Prompt → For each line below that holds the word "Detector", make a copy.

Dataset excerpts
Definition handleDrawingMove (x y : float) (instance : option W) : option W :=
  match instance with
  | None => None
  | Some simpleWhiteboard =>
    match getCurrentDrawing simpleWhiteboard with
    | None => Some simpleWhiteboard
    | Some currentDrawing =>
      if negb (String.eqb (kind currentDrawing) getToolName)
      then Some simpleWhiteboard
      else
        let rectItem := currentDrawing in
        let currentX := ToolRect.x rectItem in
        let currentY := ToolRect.y rectItem in
        let canvas := getCanvasCoords simpleWhiteboard in
        Some (setCurrentDrawing
                (Some (mkRectItem (kind rectItem) (id rectItem)
                         (ToolRect.x rectItem) (ToolRect.y rectItem)
                         (x - currentX - px canvas) (y - currentY - py canvas)
                         (options rectItem)))
                simpleWhiteboard)
    end
  end.

Definition handleDrawingEnd (instance : option W) : option W :=
  match instance with
  | None => None
  | Some simpleWhiteboard =>
    match getCurrentDrawing simpleWhiteboard with
    | None => Some simpleWhiteboard
    | Some currentDrawing =>
      if negb (String.eqb (kind currentDrawing) getToolName)
      then Some simpleWhiteboard
      else
        let item := currentDrawing in
        Some (setCurrentDrawing None (addItem item true simpleWhiteboard))
    end
  end.

Definition onToolSelected (instance : option W) : option W :=
  match instance with
  | None => None
  | Some simpleWhiteboard => Some (setSelectedItemId None simpleWhiteboard)
  end.

End WithWhiteboard.

End ToolRect.

(** ** Stand-ins for running the model on concrete inputs *)

Module Sample.
Lemma set_of_single (x : Q) (l : list Q) :
  Forall (fun y => y == x) l -> set_of (x :: l) = [x].
Proof.
  intros H. simpl. f_equal.
  assert (Forall (fun y => y == x) (set_of l)) as H'.
  { apply Forall_forall. intros y Hy. apply set_of_incl in Hy.
    rewrite Forall_forall in H. apply H. exact Hy. }
  induction H' as [|y s Hy Hs IH]; simpl; [reflexivity|].
  assert (Qeq_bool x y = true) as E
    by (apply Qeq_bool_iff; symmetry; exact Hy).
  rewrite E. exact IH.
Qed.

(** X5. When all elements that pass the threshold have one size S, the
    hierarchy is title = S, H1 = S - 2, H2 = S - 3 and H3 = S - 4 (the
    last two computed as (S - 2) - 1 and (S - 2) - 2). *)
Theorem single_size_hierarchy (pages_data : list (list Element))
  (q : Element) (qs : list Element) :
  qualifying pages_data = q :: qs ->
  Forall (fun e => size e == size q) qs ->
  hierarchy (analyze_font_distribution pages_data)
  = [(Title, size q); (H1, size q - 2); (H2, size q - 2 - 1);
     (H3, size q - 2 - 2)].
Proof.
  intros Eq Hall.
  pose proof (analysis_unfold pages_data) as H. cbn zeta in H.
  rewrite Eq in H. destruct H as (cnt & idx & _ & E). rewrite E.
  cbn [hierarchy]. cbn [List.map].
  rewrite set_of_single.
  - cbn [stable_sort insert_sorted _create_font_clusters enumerate_from
         List.map fst snd].
    unfold _create_font_hierarchy.
    cbn [stable_sort insert_sorted].
    set (c := make_cluster [size q] cnt 0 (size q)).
    assert (choose_title idx [c] = size q) as Et.
    { unfold choose_title, title_candidates. cbn [firstn flat_map].
      destruct (early_count idx c); reflexivity. }
    rewrite Et. unfold remaining_sizes. cbn [filter].
    assert (Qeq_bool (c_size c) (size q) = true) as Eqb
      by (apply Qeq_bool_iff; reflexivity).
    rewrite Eqb. reflexivity.
  - apply Forall_forall. intros y Hy. apply in_map_iff in Hy.
    destruct Hy as (e & Ee & He). rewrite Forall_forall in Hall.
    rewrite <- Ee. apply Hall. exact He.
Qed.

End AnalysisFacts.

(** ** More on the confidence score *)

Section ScoringFacts.
Context {U : Ucd}.
Local Open Scope Q_scope.

Lemma size_score_monotone (self : Detector) (s1 s2 : Q) :
  s1 <= s2 ->
  _calculate_size_score self s1 <= _calculate_size_score self s2.
Proof.
  intros Hle. unfold _calculate_size_score.
  destruct (font_hierarchy self) as [[|kv h]|]; qle_cases; lra.
Qed.

Lemma cap_monotone (a b : Q) :
  a <= b ->
  (if Qltb 1.0 a then 1.0 else a) <= (if Qltb 1.0 b then 1.0 else b).
Proof.
  intros Hle.
  destruct (Qltb 1.0 a) eqn:Ea, (Qltb 1.0 b) eqn:Eb;
    try apply Qltb_true in Ea; try apply Qltb_true in Eb;
    try apply Qltb_false in Ea; try apply Qltb_false in Eb; lra.
Qed.

(** X6. With all other keys fixed, a larger font size never lowers the
    confidence, and it does not change whether the scoring raises. *)
Theorem confidence_monotone_in_size (self : Detector) (e : Element)
  (s1 s2 : Q) :
  s1 <= s2 ->
  match _calculate_heading_confidence self (with_size e s1),
        _calculate_heading_confidence self (with_size e s2) with
  | Ok c1, Ok c2 => c1 <= c2
  | Raise x1, Raise x2 => x1 = x2
  | _, _ => False
  end.
Proof.
  intros Hle. pose proof (size_score_monotone self s1 s2 Hle) as Hs.
  unfold _calculate_heading_confidence.
  change (_calculate_position_score (with_size e s1))
    with (_calculate_position_score e).
  change (_calculate_position_score (with_size e s2))
    with (_calculate_position_score e).
  change (_calculate_special_score (with_size e s1))
    with (_calculate_special_score e).
  change (_calculate_special_score (with_size e s2))
    with (_calculate_special_score e).
  cbn [with_size text size is_bold language_type].
  destruct (_calculate_position_score e) as [p|x]; cbn [bind];
    [|reflexivity].
  destruct (_calculate_pattern_score _ _) as [q|x]; cbn [bind];
    [|reflexivity].
  apply cap_monotone.
  destruct (get (is_bold e) false); lra.
Qed.

(** The sum of the weighted terms, before the cap. *)
Lemma heading_confidence_range (self : Detector) (e : Element) (s : Q) :
  _calculate_heading_confidence self e = Ok s -> 0.04 <= s <= 0.935.
Proof.
  unfold _calculate_heading_confidence.
  pose proof (size_score_bounds self (size e)) as Hsize.
  pose proof (position_score_spec e) as Hpos.
  pose proof (pattern_score_spec (text e) (get (language_type e) Latin))
    as Hpat.
  pose proof (length_score_bounds (text e)) as Hlen.
  pose proof (special_score_bounds e) as Hspec.
  destruct (_calculate_position_score e) as [p|x]; cbn [bind];
    [|discriminate].
  destruct (_calculate_pattern_score _ _) as [q|x]; cbn [bind];
    [|discriminate].
  intros E. injection E as E. subst s.
  destruct (get (is_bold e) false);
    match goal with
    | |- context [Qltb ?u ?v] =>
        destruct (Qltb u v) eqn:E;
        [apply Qltb_true in E; lra | lra]
    end.
Qed.

(** X7. The cap at 1.0 is never reached: every score that is returned
    lies between 0.04 and 0.935, the least and the greatest sum of the
    weighted terms. *)
Theorem confidence_never_capped (self : Detector) (e : Element) :
  match _calculate_heading_confidence self e with
  | Ok s => 0.04 <= s <= 0.935
  | Raise x => x = KeyError \/ x = IndexError
  end.
Proof.
  pose proof (heading_confidence_range self e) as H.
  pose proof (heading_confidence_spec self e) as H'.
  destruct (_calculate_heading_confidence self e) as [s|x].
  - apply H. reflexivity.
  - destruct H' as [[E _]|[E _]]; [left|right]; exact E.
Qed.

(** X8. Setting the bold flag raises the score: the score of an element
    with the flag set is above the score of the same element with the flag
    cleared. An absent flag scores like a cleared one, and the flag does not
    change whether or how the scoring raises. *)
Theorem bold_raises_confidence (self : Detector) (e : Element) :
  match _calculate_heading_confidence self (with_bold e true),
        _calculate_heading_confidence self (with_bold e false) with
  | Ok cb, Ok cn =>
      cn < cb
      /\ (is_bold e = None ->
          _calculate_heading_confidence self e = Ok cn)
  | Raise x1, Raise x2 => x1 = x2
  | _, _ => False
  end.
Proof.
  pose proof (heading_confidence_range self (with_bold e true)) as Hb.
  pose proof (heading_confidence_range self (with_bold e false)) as Hn.
  assert (is_bold e = None ->
          _calculate_heading_confidence self e
          = _calculate_heading_confidence self (with_bold e false)) as Habs.
  { intros E. unfold _calculate_heading_confidence.
    change (_calculate_position_score (with_bold e false))
      with (_calculate_position_score e).
    change (_calculate_special_score (with_bold e false))
      with (_calculate_special_score e).
    cbn [with_bold text size is_bold language_type]. rewrite E.
    reflexivity. }
  revert Hb Hn Habs. unfold _calculate_heading_confidence.
  change (_calculate_position_score (with_bold e true))
    with (_calculate_position_score e).
  change (_calculate_position_score (with_bold e false))
    with (_calculate_position_score e).
  change (_calculate_special_score (with_bold e true))
    with (_calculate_special_score e).
  change (_calculate_special_score (with_bold e false))
    with (_calculate_special_score e).
  cbn [with_bold text size is_bold language_type get].
  destruct (_calculate_position_score e) as [p|x]; cbn [bind];
    [|reflexivity].
  destruct (_calculate_pattern_score _ _) as [q|x]; cbn [bind];
    [|reflexivity].
  intros Hb Hn Habs.
  specialize (Hb _ eq_refl). specialize (Hn _ eq_refl).
  split; [|exact Habs].
  revert Hb Hn.
  repeat match goal with
         | |- context [Qltb ?u ?v] =>
             let E := fresh "E" in
             destruct (Qltb u v) eqn:E;
             [apply Qltb_true in E|apply Qltb_false in E]
         end; intros; lra.
Qed.

End ScoringFacts.

(** ** Candidate selection *)

Lemma key3_leb_spec (p1 p2 : Z) (c1 c2 y1 y2 : Q) :
  key3_leb (p1, c1, y1) (p2, c2, y2) = true
  <-> (p1 < p2)%Z
      \/ (p1 = p2 /\ (c1 < c2 \/ (c1 == c2 /\ y1 <= y2)))%Q.
Proof.
  unfold key3_leb.
  rewrite orb_true_iff, andb_true_iff, orb_true_iff, andb_true_iff.
  rewrite Z.ltb_lt, Z.eqb_eq, Qltb_true, Qeq_bool_iff, Qle_bool_iff.
  reflexivity.
Qed.

Lemma key3_leb_total (a b : Z * Q * Q) :
  key3_leb a b = false -> key3_leb b a = true.
Proof.
  destruct a as [[p1 c1] y1], b as [[p2 c2] y2]. intros E.
  apply key3_leb_spec.
  assert (~ ((p1 < p2)%Z
             \/ (p1 = p2 /\ (c1 < c2 \/ (c1 == c2 /\ y1 <= y2)))%Q)) as N.
  { intros L. apply key3_leb_spec in L. congruence. }
  destruct (Z.lt_trichotomy p2 p1) as [L|[L|L]];
    [left; exact L| |exfalso; apply N; left; exact L].
  right. split; [exact L|]. symmetry in L.
  destruct (Qlt_le_dec c2 c1) as [C|C]; [left; exact C|].
  destruct (Qlt_le_dec c1 c2) as [C'|C'];
    [exfalso; apply N; right; split; [exact L|left; exact C']|].
  right. split; [lra|].
  destruct (Qlt_le_dec y1 y2) as [Y|Y]; [|exact Y].
  exfalso. apply N. right. split; [exact L|]. right. split; lra.
Qed.

Lemma key3_leb_trans (a b c : Z * Q * Q) :
  key3_leb a b = true -> key3_leb b c = true -> key3_leb a c = true.
Proof.
  destruct a as [[p1 c1] y1], b as [[p2 c2] y2], c as [[p3 c3] y3].
  rewrite !key3_leb_spec.
  intros [H1|[H1 H1']] [H2|[H2 H2']].
  - left; lia.
  - left; lia.
  - left; lia.
  - right. split; [lia|].
    destruct H1' as [H1'|[H1' H1'']], H2' as [H2'|[H2' H2'']].
    + left; lra.
    + left; lra.
    + left; lra.
    + right; split; lra.
Qed.

Section CandidateFacts.
Context {U : Ucd}.
Local Open Scope Q_scope.

Lemma collect_elements (self : Detector) (l : list Element)
  (acc : list Candidate) :
  match foldM (collect_step self) l acc with
  | Ok r => Forall (scorable_by self) l
            /\ r = acc ++ flat_map (heading_candidate self) l
  | Raise x => exists e, In e l
                         /\ _calculate_heading_confidence self e = Raise x
  end.
Proof.
  revert acc. induction l as [|e l IH]; intros acc; cbn [foldM flat_map].
  - split; [constructor|]. rewrite app_nil_r. reflexivity.
  - unfold collect_step at 1, heading_candidate at 1.
    destruct (_calculate_heading_confidence self e) as [c|x] eqn:E;
      cbn [bind].
    + specialize (IH (if Qle_bool min_confidence c
                      then acc ++ [{| element := e; confidence := c |}]
                      else acc)).
      revert IH. destruct (foldM (collect_step self) l _) as [r|x]; intros IH.
      * destruct IH as [Hall Er]. split.
        -- constructor; [exists c; exact E|exact Hall].
        -- rewrite Er. destruct (Qle_bool min_confidence c).
           ++ rewrite <- app_assoc. reflexivity.
           ++ reflexivity.
      * destruct IH as (e' & Hin & E'). exists e'.
        split; [right; exact Hin|exact E'].
    + exists e. split; [left; reflexivity|exact E].
Qed.
(** * A shallow embedding of shell.c

    The command interpreter of [shell.c] keeps a table of ten background
    jobs in two global arrays, launches commands through a double fork and
    offers the built-ins [exit], [btasks] and [cd].  This file embeds the C
    functions as Rocq functions over an explicit program state and proves
    properties of the job table, of the exit guard, of command launching and
    of the [cd] diagnostics.

    Everything the C code obtains from outside its own variables (system
    calls, the contents of an uninitialised local) is reached through the
    interface [OS]; the results that hold for the job table hold for every
    implementation of that interface.  A small executable model of process
    management, [posix], instantiates the interface for concrete runs. *)

From Stdlib Require Import ZArith List String Ascii Lia DecimalString.
From stdpp Require Import base list gmap strings.

Local Open Scope Z_scope.

(** ** Constants and text *)

(** [#define BACKGROUND_PROCESS 10] *)
Definition BACKGROUND_PROCESS : nat := 10.

(** Values of <sys/wait.h>, <stdlib.h> and <errno.h> on Linux. *)
Definition WNOHANG : Z := 1.
Definition EXIT_FAILURE : Z := 1.
Definition ENOENT : Z := 2.
Definition ECHILD : Z := 10.
Definition EAGAIN : Z := 11.
Definition EACCES : Z := 13.
Definition ENOTDIR : Z := 20.

Definition nl : string := String "010"%char EmptyString.
Definition tab : string := String "009"%char EmptyString.
Definition dquote : string := String "034"%char EmptyString.
(** With a one-character terminator, text that ends in the terminator
    splits into pieces the last of which is empty. *)
Lemma Pieces_trailing_terminator (c : ascii) (a : string)
    (l : list string) :
  Pieces (String c "") (a ++ String c "") l -> last_item l = "".
Proof.
  revert l; induction a as [|x a IH]; intros l H.
  - inversion H as [s E | s b r l' E H']; subst.
    + simpl in E. rewrite Ascii.eqb_refl in E. discriminate.
    + simpl in E. rewrite Ascii.eqb_refl in E. injection E as <- <-.
      inversion H'; subst; [reflexivity | discriminate].
  - inversion H as [s E | s b r l' E H']; subst.
    + exfalso.
      destruct (cut_complete (String c "") (String x a) "") as (b & r & E' & _).
      simpl in E, E'. rewrite E in E'. discriminate.
    + rewrite last_cons_nonempty by (destruct H'; discriminate).
      simpl in E. destruct (Ascii.eqb c x).
      * injection E as <- <-. now apply IH.
      * destruct (cut (String c "") (a ++ String c "")) as [[b' r']|] eqn:E';
          [|discriminate].
        injection E as <- <-.
        rewrite <- (last_cons_nonempty b') by (destruct H'; discriminate).
        apply IH. econstructor; eassumption.
Qed.

(** X8. With a one-character line terminator, text that ends in the
    terminator always comes back unchanged: whatever its last full line
    shows, the piece after the final terminator is empty and is no
    annotation. *)
Theorem strip_context_items_trailing_terminator
    (self : Session Chan) (c : ascii) (a_string : string) :
  RESPONSE_RETURN self = String c "" ->
  strip_context_items self (a_string ++ String c "")
  = Ok (a_string ++ String c "").
Proof.
  intros Hsep.
  assert (Hne : RESPONSE_RETURN self <> "") by (rewrite Hsep; discriminate).
  rewrite (strip_context_items_run _ self _ Hne).
  assert (Hlast : last_item (split (RESPONSE_RETURN self)
                               (a_string ++ String c "")) = "").
  { apply (Pieces_trailing_terminator c a_string).
    rewrite <- Hsep. now apply split_Pieces. }
  rewrite Hlast. reflexivity.
Qed.

Lemma last_item_Forall (P : string -> Prop) (l : list string) :
  l <> [] -> Forall P l -> P (last_item l).
Proof.
  intros Hne Hall. rewrite (but_last_last l Hne) in Hall.
  apply Forall_app in Hall as [_ Hlast]. now inversion Hlast.
Qed.

(** X9. [strip_prompt] never rewrites.  Take what the inherited
    [strip_prompt] returned and its last line: the piece after the last
    terminator (no terminator occurs inside it), or the whole text when
    there is no terminator at all.  If that line shows an annotation,
    the result is exactly the text in front of that last terminator
    (empty when there is none), which is the earlier pieces joined
    again; if it does not, the result is the text unchanged. *)
Theorem strip_prompt_keeps_a_prefix
    (transport : JuniperSession.Transport Chan)
    (self : Session Chan) (a_string stripped : string) :
  RESPONSE_RETURN self <> "" ->
  JuniperSession.base_strip_prompt transport a_string self = Ok stripped ->
  let sep := RESPONSE_RETURN self in
  exists before last_line,
    last_line = last_item (split sep stripped)
    /\ before = join sep (but_last (split sep stripped))
    /\ contains sep last_line = false
    /\ (stripped = last_line /\ before = ""
        /\ contains sep stripped = false
        \/ stripped = before ++ sep ++ last_line)
    /\ (annotation last_line ->
        JuniperSession.strip_prompt transport self a_string = Ok before)
    /\ (~ annotation last_line ->
        JuniperSession.strip_prompt transport self a_string = Ok stripped).
Proof.
  intros Hsep Hbase sep. unfold JuniperSession.strip_prompt. rewrite Hbase.
  rewrite (strip_context_items_run _ self _ Hsep). fold sep.
  set (lines := split sep stripped).
  pose proof (join_split sep stripped) as Hjoin. fold lines in Hjoin.
  assert (Hne : lines <> []) by apply split_fuel_nonempty.
  assert (Hlast : lines = (but_last lines ++ [last_item lines])%list)
    by now apply but_last_last.
  assert (Hclean : contains sep (last_item lines) = false).
  { apply (last_item_Forall (fun x => contains sep x = false));
      [exact Hne|].
    apply (Pieces_clean sep Hsep stripped). now apply split_Pieces. }
  exists (join sep (but_last lines)), (last_item lines).
  split; [reflexivity|]. split; [reflexivity|]. split; [exact Hclean|].
  split; [|split].
  - assert (Hcase : but_last lines = [] \/ but_last lines <> [])
      by (destruct (but_last lines); [now left | now right]).
    destruct Hcase as [Hb|Hb].
    + left. assert (E : stripped = last_item lines).
      { rewrite <- Hjoin. rewrite Hlast at 1. now rewrite Hb. }
      split; [exact E|]. split; [now rewrite Hb|]. now rewrite E at 1.
    + right. rewrite <- Hjoin at 1. rewrite Hlast at 1.
      now apply join_snoc.
  - intros Hann. apply strings_to_strip_spec in Hann. now rewrite Hann.
  - intros Hann.
    destruct (existsb _ strings_to_strip) eqn:T; [|reflexivity].
    apply strings_to_strip_spec in T. contradiction.
Qed.

End SanitizerFurther.

(** ** Entering the Junos CLI *)

Section EnterCli.

Import PyStr PyText JuniperSession.
Local Open Scope string_scope.

Variable Chan : Type.
Variable base : Juniper.BaseConnection Chan.
Variable transport : Transport Chan.
Variable RETURN : string.

Lemma writes_app (a b : list io_event) :
  writes (a ++ b) = (writes a ++ writes b)%list.
Proof.
  induction a as [|e a IH]; [reflexivity|].
  destruct e; simpl; now rewrite IH.
Qed.

Lemma texts_read_app (a b : list io_event) :
  texts_read (a ++ b) = (texts_read a ++ texts_read b)%list.
Proof.
  induction a as [|e a IH]; [reflexivity|].
  destruct e; simpl; now rewrite IH.
Qed.

(** [re.search] with a literal pattern is the substring test. *)
Lemma search_lit (p t : string) :
  Re.search (Re.lit p) t = true <-> exists a b, t = a ++ p ++ b.
Proof.
  unfold Re.search. rewrite fullmatch_matches. split.
  - intros H. apply matches_cat_inv in H as (a & r & -> & _ & H).
    apply matches_cat_inv in H as (m & b & -> & H & _).
    apply matches_lit in H as ->. now exists a, b.
  - intros (a & b & ->). constructor; [apply matches_any_run|].
    constructor; [now apply matches_lit | apply matches_any_run].
Qed.

(** The shell-prompt test of [enter_cli_mode], said plainly. *)
Lemma shell_prompt_spec (t : string) :
  shell_prompt t = true <->
  (exists a b, t = a ++ "root@" ++ b) \/ strip t = "%".
Proof.
  unfold shell_prompt. rewrite orb_true_iff, search_lit, fullmatch_matches.
  split; (intros [H|H]; [now left | right]).
  - apply matches_cat_inv in H as (x & y & E & Hx & Hy).
    inversion Hx; subst. inversion Hy as [| | | | | ? ? ? Hy' | ? ? ? Hy' | |];
      subst; inversion Hy'; subst; [exact E|].
    exfalso. pose proof (strip_last t LF) as Hl. rewrite E in Hl.
    specialize (Hl eq_refl). discriminate.
  - rewrite H. change "%" with ("%" ++ ""). constructor; [constructor|].
    apply Re.M_alt_l. constructor.
Qed.


Lemma last_cons_text (t : string) (l : list string) :
  l <> [] -> last (t :: l) "" = last l "".
Proof. destruct l; [congruence | reflexivity]. Qed.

Written answer →
Lemma size_score_monotone (self : Detector) (s1 s2 : Q) :
Theorem confidence_monotone_in_size (self : Detector) (e : Element)
Lemma heading_confidence_range (self : Detector) (e : Element) (s : Q) :
Theorem confidence_never_capped (self : Detector) (e : Element) :
Theorem bold_raises_confidence (self : Detector) (e : Element) :
Lemma collect_elements (self : Detector) (l : list Element)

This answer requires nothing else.